[Source records]

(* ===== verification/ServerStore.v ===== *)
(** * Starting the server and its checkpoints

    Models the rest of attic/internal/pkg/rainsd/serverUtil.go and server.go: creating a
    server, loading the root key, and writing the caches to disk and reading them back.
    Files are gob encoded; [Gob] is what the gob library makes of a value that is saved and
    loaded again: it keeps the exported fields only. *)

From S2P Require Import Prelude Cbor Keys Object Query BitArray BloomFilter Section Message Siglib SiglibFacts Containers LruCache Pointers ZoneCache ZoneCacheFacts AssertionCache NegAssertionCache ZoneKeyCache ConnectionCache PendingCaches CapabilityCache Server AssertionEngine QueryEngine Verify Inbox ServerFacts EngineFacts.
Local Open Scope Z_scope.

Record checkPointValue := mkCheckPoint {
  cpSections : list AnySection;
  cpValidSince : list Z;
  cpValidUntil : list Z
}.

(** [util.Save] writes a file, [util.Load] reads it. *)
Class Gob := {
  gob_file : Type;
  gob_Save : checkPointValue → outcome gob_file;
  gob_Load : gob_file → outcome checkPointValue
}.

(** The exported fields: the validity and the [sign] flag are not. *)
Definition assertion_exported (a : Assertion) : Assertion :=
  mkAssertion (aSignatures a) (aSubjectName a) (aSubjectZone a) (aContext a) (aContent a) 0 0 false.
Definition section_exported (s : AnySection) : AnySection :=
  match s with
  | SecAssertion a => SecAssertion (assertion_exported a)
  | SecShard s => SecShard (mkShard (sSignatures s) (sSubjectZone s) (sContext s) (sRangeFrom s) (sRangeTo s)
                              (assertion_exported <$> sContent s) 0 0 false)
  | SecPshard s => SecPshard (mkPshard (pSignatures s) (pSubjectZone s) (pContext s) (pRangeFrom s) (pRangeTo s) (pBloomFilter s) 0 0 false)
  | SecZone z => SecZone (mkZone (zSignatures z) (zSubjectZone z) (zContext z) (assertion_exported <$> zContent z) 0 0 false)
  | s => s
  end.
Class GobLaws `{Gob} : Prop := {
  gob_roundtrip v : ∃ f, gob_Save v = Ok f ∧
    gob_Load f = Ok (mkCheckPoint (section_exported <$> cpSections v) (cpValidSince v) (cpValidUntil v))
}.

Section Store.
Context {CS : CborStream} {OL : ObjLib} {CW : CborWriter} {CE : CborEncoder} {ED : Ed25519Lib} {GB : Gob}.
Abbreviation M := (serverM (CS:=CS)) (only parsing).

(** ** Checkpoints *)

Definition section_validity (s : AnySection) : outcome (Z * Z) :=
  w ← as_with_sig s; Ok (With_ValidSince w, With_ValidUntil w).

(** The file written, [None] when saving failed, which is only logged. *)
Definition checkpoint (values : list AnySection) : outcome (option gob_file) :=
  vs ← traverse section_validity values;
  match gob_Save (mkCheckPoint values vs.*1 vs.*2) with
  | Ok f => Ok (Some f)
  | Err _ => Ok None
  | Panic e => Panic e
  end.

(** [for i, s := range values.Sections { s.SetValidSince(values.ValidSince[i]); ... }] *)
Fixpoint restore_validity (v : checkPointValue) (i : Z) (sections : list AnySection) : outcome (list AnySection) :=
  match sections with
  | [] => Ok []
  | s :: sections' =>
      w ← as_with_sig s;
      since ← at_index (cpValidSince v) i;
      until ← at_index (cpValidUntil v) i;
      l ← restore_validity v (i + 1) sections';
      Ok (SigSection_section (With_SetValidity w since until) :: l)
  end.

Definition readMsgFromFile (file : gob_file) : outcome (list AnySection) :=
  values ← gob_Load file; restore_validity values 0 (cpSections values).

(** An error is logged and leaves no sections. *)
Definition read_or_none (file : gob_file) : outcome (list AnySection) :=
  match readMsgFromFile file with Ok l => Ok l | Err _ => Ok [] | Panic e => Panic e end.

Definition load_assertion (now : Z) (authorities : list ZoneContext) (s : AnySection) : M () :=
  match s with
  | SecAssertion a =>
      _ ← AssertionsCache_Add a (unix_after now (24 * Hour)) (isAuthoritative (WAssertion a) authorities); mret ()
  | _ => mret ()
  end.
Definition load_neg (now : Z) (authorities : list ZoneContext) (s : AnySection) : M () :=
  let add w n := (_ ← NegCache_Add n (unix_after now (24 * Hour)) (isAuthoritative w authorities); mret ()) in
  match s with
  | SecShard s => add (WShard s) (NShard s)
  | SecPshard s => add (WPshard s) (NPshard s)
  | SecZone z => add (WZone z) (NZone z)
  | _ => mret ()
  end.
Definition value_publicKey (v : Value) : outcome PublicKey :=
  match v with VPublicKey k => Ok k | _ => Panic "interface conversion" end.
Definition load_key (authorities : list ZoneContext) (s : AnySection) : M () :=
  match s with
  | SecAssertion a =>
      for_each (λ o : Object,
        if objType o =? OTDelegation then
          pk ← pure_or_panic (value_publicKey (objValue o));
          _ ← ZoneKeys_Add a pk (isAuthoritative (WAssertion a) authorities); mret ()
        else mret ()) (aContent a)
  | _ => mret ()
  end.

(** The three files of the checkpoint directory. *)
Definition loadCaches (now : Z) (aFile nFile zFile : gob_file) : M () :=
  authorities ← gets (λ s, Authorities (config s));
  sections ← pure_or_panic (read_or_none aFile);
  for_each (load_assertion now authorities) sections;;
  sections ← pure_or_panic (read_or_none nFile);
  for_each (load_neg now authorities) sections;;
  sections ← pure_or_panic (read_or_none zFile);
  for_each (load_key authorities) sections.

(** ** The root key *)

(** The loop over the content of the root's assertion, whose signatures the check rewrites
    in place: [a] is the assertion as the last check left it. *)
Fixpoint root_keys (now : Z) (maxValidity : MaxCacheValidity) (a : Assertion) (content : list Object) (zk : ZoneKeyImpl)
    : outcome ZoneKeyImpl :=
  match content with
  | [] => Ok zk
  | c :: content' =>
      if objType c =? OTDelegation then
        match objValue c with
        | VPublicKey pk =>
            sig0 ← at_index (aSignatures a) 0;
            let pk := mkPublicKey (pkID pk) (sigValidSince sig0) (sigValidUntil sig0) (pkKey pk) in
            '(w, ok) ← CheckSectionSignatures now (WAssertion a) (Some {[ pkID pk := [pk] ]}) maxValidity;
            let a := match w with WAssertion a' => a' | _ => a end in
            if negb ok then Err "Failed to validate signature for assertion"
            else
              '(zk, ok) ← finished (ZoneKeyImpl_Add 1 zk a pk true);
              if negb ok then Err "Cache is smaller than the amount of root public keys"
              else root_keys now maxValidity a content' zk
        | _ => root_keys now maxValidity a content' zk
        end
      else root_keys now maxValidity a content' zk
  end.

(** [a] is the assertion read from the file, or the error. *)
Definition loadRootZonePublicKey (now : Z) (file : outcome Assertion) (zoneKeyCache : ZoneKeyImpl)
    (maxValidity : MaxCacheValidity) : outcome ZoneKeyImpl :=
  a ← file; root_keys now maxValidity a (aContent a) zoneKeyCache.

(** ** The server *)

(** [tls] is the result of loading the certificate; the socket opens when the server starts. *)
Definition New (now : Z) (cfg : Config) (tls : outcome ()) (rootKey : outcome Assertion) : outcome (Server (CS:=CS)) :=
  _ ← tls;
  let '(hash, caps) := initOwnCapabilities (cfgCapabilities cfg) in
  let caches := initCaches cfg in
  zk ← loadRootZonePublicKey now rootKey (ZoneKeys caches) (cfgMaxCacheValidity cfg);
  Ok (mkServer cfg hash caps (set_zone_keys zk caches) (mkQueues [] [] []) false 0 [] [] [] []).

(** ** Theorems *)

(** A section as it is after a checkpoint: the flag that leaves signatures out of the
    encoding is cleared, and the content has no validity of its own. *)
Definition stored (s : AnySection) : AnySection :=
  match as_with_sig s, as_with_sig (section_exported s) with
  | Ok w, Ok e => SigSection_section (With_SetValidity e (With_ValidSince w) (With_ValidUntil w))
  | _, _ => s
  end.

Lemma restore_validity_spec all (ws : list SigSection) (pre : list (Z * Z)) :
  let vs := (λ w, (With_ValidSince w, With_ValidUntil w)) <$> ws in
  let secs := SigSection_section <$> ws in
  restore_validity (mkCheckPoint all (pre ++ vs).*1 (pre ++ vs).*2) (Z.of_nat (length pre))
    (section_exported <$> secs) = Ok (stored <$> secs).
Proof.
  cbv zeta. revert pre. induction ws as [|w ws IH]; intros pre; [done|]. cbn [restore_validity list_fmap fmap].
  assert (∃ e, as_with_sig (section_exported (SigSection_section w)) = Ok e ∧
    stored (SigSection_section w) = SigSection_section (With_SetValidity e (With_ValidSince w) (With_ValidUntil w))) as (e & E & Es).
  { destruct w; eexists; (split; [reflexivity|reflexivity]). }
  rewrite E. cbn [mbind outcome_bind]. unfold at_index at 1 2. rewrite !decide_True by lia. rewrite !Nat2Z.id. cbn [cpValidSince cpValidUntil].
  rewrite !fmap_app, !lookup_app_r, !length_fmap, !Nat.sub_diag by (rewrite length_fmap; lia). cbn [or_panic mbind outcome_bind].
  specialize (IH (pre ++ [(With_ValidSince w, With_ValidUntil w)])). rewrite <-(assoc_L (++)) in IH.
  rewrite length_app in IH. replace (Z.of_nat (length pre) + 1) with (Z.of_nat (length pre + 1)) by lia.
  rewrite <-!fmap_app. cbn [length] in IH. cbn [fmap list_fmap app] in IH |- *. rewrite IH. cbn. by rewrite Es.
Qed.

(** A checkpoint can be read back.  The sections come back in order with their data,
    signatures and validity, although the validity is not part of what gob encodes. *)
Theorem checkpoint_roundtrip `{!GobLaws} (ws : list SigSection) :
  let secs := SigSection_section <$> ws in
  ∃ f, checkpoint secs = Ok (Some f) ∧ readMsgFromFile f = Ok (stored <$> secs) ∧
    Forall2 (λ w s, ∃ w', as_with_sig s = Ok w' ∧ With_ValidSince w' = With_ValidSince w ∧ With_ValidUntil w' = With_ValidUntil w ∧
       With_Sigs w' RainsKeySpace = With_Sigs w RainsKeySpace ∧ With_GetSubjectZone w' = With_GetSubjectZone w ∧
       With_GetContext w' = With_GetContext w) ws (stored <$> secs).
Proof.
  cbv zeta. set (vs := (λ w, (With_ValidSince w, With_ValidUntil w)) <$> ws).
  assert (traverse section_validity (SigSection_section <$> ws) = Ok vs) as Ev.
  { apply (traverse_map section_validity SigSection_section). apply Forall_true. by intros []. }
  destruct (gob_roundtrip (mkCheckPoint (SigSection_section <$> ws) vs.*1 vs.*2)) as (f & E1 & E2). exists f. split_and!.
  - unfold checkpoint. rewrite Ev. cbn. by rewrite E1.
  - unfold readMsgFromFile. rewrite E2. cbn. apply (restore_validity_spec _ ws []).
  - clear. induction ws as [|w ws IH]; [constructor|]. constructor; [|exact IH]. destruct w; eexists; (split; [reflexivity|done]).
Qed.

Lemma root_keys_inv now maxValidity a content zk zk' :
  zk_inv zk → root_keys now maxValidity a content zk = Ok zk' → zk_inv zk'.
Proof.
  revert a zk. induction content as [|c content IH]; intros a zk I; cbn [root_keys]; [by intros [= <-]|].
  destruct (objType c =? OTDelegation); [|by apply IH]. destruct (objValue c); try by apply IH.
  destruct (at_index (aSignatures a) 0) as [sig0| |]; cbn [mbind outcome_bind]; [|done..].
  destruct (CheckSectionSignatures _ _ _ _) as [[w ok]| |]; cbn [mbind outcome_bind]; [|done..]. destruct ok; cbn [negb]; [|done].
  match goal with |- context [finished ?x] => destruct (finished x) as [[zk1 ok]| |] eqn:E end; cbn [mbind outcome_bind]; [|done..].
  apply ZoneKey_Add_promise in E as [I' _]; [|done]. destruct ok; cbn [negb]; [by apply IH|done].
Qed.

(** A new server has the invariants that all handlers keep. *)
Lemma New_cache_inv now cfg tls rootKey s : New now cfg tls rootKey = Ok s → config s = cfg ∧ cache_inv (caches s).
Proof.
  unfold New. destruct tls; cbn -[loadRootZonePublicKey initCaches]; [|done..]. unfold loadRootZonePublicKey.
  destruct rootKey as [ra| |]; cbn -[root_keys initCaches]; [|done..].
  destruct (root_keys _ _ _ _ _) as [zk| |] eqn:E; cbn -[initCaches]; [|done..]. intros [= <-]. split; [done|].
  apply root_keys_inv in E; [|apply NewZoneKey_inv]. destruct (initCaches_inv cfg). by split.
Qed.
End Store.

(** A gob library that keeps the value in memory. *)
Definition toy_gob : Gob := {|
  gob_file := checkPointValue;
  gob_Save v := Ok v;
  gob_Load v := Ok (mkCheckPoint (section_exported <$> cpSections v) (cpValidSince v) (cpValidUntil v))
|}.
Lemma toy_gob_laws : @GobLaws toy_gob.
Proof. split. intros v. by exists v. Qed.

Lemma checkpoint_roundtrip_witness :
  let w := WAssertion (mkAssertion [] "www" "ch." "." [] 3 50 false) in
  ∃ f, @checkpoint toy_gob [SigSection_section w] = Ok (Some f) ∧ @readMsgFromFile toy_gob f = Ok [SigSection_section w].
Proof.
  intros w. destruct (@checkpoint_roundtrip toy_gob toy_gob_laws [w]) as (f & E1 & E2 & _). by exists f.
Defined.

▶ **Your assignment**: Word for word, please print every line from the beginning of the records to the line bearing "loaded again: it", counting both ends and stopping there.

▶ **Response area**:
(* ===== verification/ServerStore.v ===== *)
(** * Starting the server and its checkpoints

    Models the rest of attic/internal/pkg/rainsd/serverUtil.go and server.go: creating a
    server, loading the root key, and writing the caches to disk and reading them back.
    Files are gob encoded; [Gob] is what the gob library makes of a value that is saved and
    loaded again: it keeps the exported fields only. *)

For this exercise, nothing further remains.